The sound of a school bus will forever make your stomach drop. The smell of a pencil brings a lump to your throat. Line leaders. Fire drills. The tardy bell.

Then there's that moment when you stop watching everyone else play Boys Chase Girls and decide to go inside and read instead. That moment when there is someone else inside reading, and you start talking to her about Ramona Quimby and Beezus. You suggest books for each other and at the end of the day you find out she rides your bus. Not only that, but she lives down the street! Suddenly you have a new friend and your mom is happy for you. (She stops asking when you're going to make friends. She stops looking at you like you're a broken child.) Everything is so much fun as you spend the night at each other's houses watching scary movies and eating too much and talking about movies and music and you've finally found someone who understands you. She's got some friends and she lets you in and suddenly you are a part of a group. You belong. You've got friends and you like the school and you can't remember ever hating it, and then you go home one day and it's time to move again.

You're moving again and you have to pack up everything in your bedroom. Quickly. Again. There were things you hadn't even unpacked yet. It's happening again. That feeling again. You say good-bye again to your new friend who won't remember you in three months when you are still wishing desperately to see her every day. You will remember her name long after you've become a faded memory to her.

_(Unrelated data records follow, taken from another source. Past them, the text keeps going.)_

(* ===== verification/LineRpc.v ===== *)
(** * The line-RPC client (packages/docker-orchestrator/src/stdio-rpc.ts)

    [createLineRpcClient]: calls written as lines to a connection that may be
    replaced, and settled by the response lines that come back. Everything
    asynchronous is an event: a connection that opened, a line, a timeout, the
    continuation of an [await]. *)
From S2P Require Import Prelude Json.

Module LineRpc.
Import Json.

Definition Conn : Type := nat.

Inductive outcome : Type :=
| Resolved (response : json)
| NotSent
| ConnectFailed
| GaveUp
| TimedOut
| NoAnswer                 (* the connection closed before the app answered *)
| CouldNotWrite.

Inductive stage : Type :=
| Acquiring                (* awaiting live() before anything is written *)
| Sent                     (* its waiter is registered *)
| Settled (o : outcome).

(** The call's outstanding [live()]. *)
Inductive living : Type :=
| NotLiving
| Opening
| Ready (c : Conn).

Record Call := { c_id : string; c_stage : stage; c_live : living; c_aborted : bool }.

Record State := {
  pending : list (string * (nat * Conn));
  calls : gmap nat Call;
  conn : Conn;
  is_open : Conn -> bool;
  closedByCaller : bool
}.

Inductive event : Type :=
| Invoke (k : nat) (id : string) (aborted : bool)
| Opened (k : nat) (c : Conn)
| OpenFailed (k : nat)
| Continue (k : nat) (accepts : bool)   (* [live()] is answered: the call goes on; [write] returns [accepts] *)
| Line (text : string)
| Closed (c : Conn)                     (* onClose *)
| Down (c : Conn)                       (* open() turns false *)
| Timer (k : nat)
| Abort (k : nat)
| Close.

(** A line written to a connection, and whether it took it. *)
Inductive effect : Type :=
| Wrote (c : Conn) (k : nat) (accepted : bool)
| ClosedConn (c : Conn).

Section client.
Context (parse : string -> option json) (failPendingOnClose : bool).

Definition set_call (k : nat) (c : Call) (s : State) : State :=
  {| pending := pending s; calls := <[k := c]> (calls s); conn := conn s; is_open := is_open s;
     closedByCaller := closedByCaller s |}.
Definition set_pending (p : list (string * (nat * Conn))) (s : State) : State :=
  {| pending := p; calls := calls s; conn := conn s; is_open := is_open s; closedByCaller := closedByCaller s |}.
Definition set_conn (c : Conn) (s : State) : State :=
  {| pending := pending s; calls := calls s; conn := c; is_open := is_open s; closedByCaller := closedByCaller s |}.

Definition with_stage (st : stage) (c : Call) : Call :=
  {| c_id := c_id c; c_stage := st; c_live := c_live c; c_aborted := c_aborted c |}.
Definition with_live (l : living) (c : Call) : Call :=
  {| c_id := c_id c; c_stage := c_stage c; c_live := l; c_aborted := c_aborted c |}.

(** [live()]: the connection there is, or a new one. *)
Definition live (s : State) : living :=
  if negb (closedByCaller s) && negb (is_open s (conn s)) then Opening else Ready (conn s).

(** [settle()] and then [resolve] or [reject], for a call that is waiting. *)
Definition settle (k : nat) (c : Call) (o : outcome) (s : State) : State :=
  set_pending (JsMap.remove (c_id c) (pending s)) (set_call k (with_stage (Settled o) c) s).

(** The body of the promise: register, write, and on a refused write send again
    on another connection or give up. *)
Definition send (k : nat) (c : Call) (target : Conn) (accepts : bool) (s : State) : State * list effect :=
  let c := with_live NotLiving (with_stage Sent c) in
  let s := set_pending (JsMap.put (c_id c) (k, target) (pending s)) s in
  if accepts then (set_call k c s, [Wrote target k true])
  else if negb (is_open s target) && negb (closedByCaller s)
  then (set_call k (with_live (live s) c) s, [Wrote target k false])
  else (settle k c CouldNotWrite s, [Wrote target k false]).

(** The continuation of the second [live()]. *)
Definition resend (k : nat) (c : Call) (again : Conn) (accepts : bool) (s : State) : State * list effect :=
  let c := with_live NotLiving c in
  match JsMap.get (c_id c) (pending s) with
  | None => (set_call k c s, [])
  | Some (owner, _) =>
      let s := set_pending (JsMap.put (c_id c) (owner, again) (pending s)) s in
      if accepts then (set_call k c s, [Wrote again k true])
      else (settle k c CouldNotWrite s, [Wrote again k false])
  end.

(** The waiters of one connection, failed in turn. *)
Definition fail_waiter (c0 : Conn) (s : State) (entry : string * (nat * Conn)) : State :=
  let '(id, (k, c)) := entry in
  if bool_decide (c = c0) then
    match calls s !! k with
    | Some call => settle k call NoAnswer s
    | None => s
    end
  else s.

Definition onLine (text : string) (s : State) : State :=
  if String.eqb (Str.trim text) "" then s
  else match parse text with
       | Some (JObj o) =>
           match oprop "id" (JObj o) with
           | JStr id =>
               match JsMap.get id (pending s) with
               | Some (k, _) =>
                   match calls s !! k with
                   | Some call => settle k call (Resolved (JObj o)) s
                   | None => s
                   end
               | None => s
               end
           | _ => s
           end
       | _ => s
       end.

Definition step (s : State) (e : event) : State * list effect :=
  match e with
  | Invoke k id aborted =>
      let c := {| c_id := id; c_stage := Acquiring; c_live := NotLiving; c_aborted := aborted |} in
      if aborted then (set_call k (with_stage (Settled NotSent) c) s, [])
      else (set_call k (with_live (live s) c) s, [])
  | Opened k c =>
      match calls s !! k with
      | Some call =>
          match c_live call with
          | Opening => (set_conn c (set_call k (with_live (Ready c) call) s), [])
          | _ => (s, [])
          end
      | None => (s, [])
      end
  | OpenFailed k =>
      match calls s !! k with
      | Some call =>
          match c_live call, c_stage call with
          | Opening, Acquiring => (set_call k (with_live NotLiving (with_stage (Settled ConnectFailed) call)) s, [])
          | Opening, Sent => (settle k (with_live NotLiving call) CouldNotWrite s, [])
          | Opening, Settled _ =>
              (set_pending (JsMap.remove (c_id call) (pending s)) (set_call k (with_live NotLiving call) s), [])
          | _, _ => (s, [])
          end
      | None => (s, [])
      end
  | Continue k accepts =>
      match calls s !! k with
      | Some call =>
          match c_live call, c_stage call with
          | Ready target, Acquiring =>
              if c_aborted call then (set_call k (with_live NotLiving (with_stage (Settled NotSent) call)) s, [])
              else send k call target accepts s
          | Ready again, _ => resend k call again accepts s
          | _, _ => (s, [])
          end
      | None => (s, [])
      end
  | Line text => (onLine text s, [])
  | Closed c => (if failPendingOnClose then foldl (fail_waiter c) s (pending s) else s, [])
  | Down c =>
      ({| pending := pending s; calls := calls s; conn := conn s;
          is_open := fun c' => if decide (c' = c) then false else is_open s c'; closedByCaller := closedByCaller s |}, [])
  | Timer k =>
      match calls s !! k with
      | Some call => match c_stage call with Sent => (settle k call TimedOut s, []) | _ => (s, []) end
      | None => (s, [])
      end
  | Abort k =>
      match calls s !! k with
      | Some call =>
          let call := {| c_id := c_id call; c_stage := c_stage call; c_live := c_live call; c_aborted := true |} in
          match c_stage call with Sent => (settle k call GaveUp s, []) | _ => (set_call k call s, []) end
      | None => (s, [])
      end
  | Close =>
      ({| pending := pending s; calls := calls s; conn := conn s; is_open := is_open s; closedByCaller := true |},
       [ClosedConn (conn s)])
  end.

You can't sleep that last night in your room, when it's all boxed up and dark and you don't know where you're going and you don't know anyone where you're going and you don't know what to expect. You get mad at yourself. You promised you wouldn't get attached to this place, and then you did. You went ahead and got attached, and now you have to go through all of that sad again. More sad again. Being new all over again.

Maybe next time you'll be popular. Maybe people will think you're pretty, or that you have the coolest clothes. Maybe they'll have horses. Your friend Becky loved horses. You miss Becky. She never writes anymore. Maybe they'll have braces. You like braces. You've never had them. Maybe they will love you immediately and take you right in. Or maybe they will hate you and make you sit at the fat-kid table again. Maybe they'll have other boys pretend to like you and ask you out and wait until you say yes and then all start laughing in the cafeteria, and even the lunch lady laughs because there's no way that boy was really asking you out and she has a sad and lonely life and her only entertainment now is watching young children be horrible to each other.

You can pretend to be blind in the new school. Or deaf. Pretend you don't understand English. Or you can be British. Or in a wheelchair. Find some reason that they don't have to talk to you, and even if they want to talk to you, you'll act very noble and say you can't talk to them. You're too busy, or too important, or too British.

Maybe the new school will burn down on your first day and you'll never have to go there again and you can sit at home with your college textbooks, apply to Harvard, get in, and be the youngest kid ever in college. People will throw words at you like “genius” and “charming.” You won't have to remember that time everyone in class got a thesaurus and had to write words about you they had never learned before on a paper plate with your name on it. And since they didn't know what they were saying and you did, your heart broke when you got your paper plate back and it said, “precocious,” “abnormal,” “freak,” “pretentious,” and “egotistic.” You turn to the kid in front of you as he studies his plate and asks you what
corpulent
means. You realize that maybe he's better off not knowing. You hate everyone there and you hate the stupid teacher for giving such a dangerous assignment.

You're going to start over and over and over. It's always the same, but the faces are different. The names are different. The pain and the fear are the same.

Hey, new kid. Don't get too attached.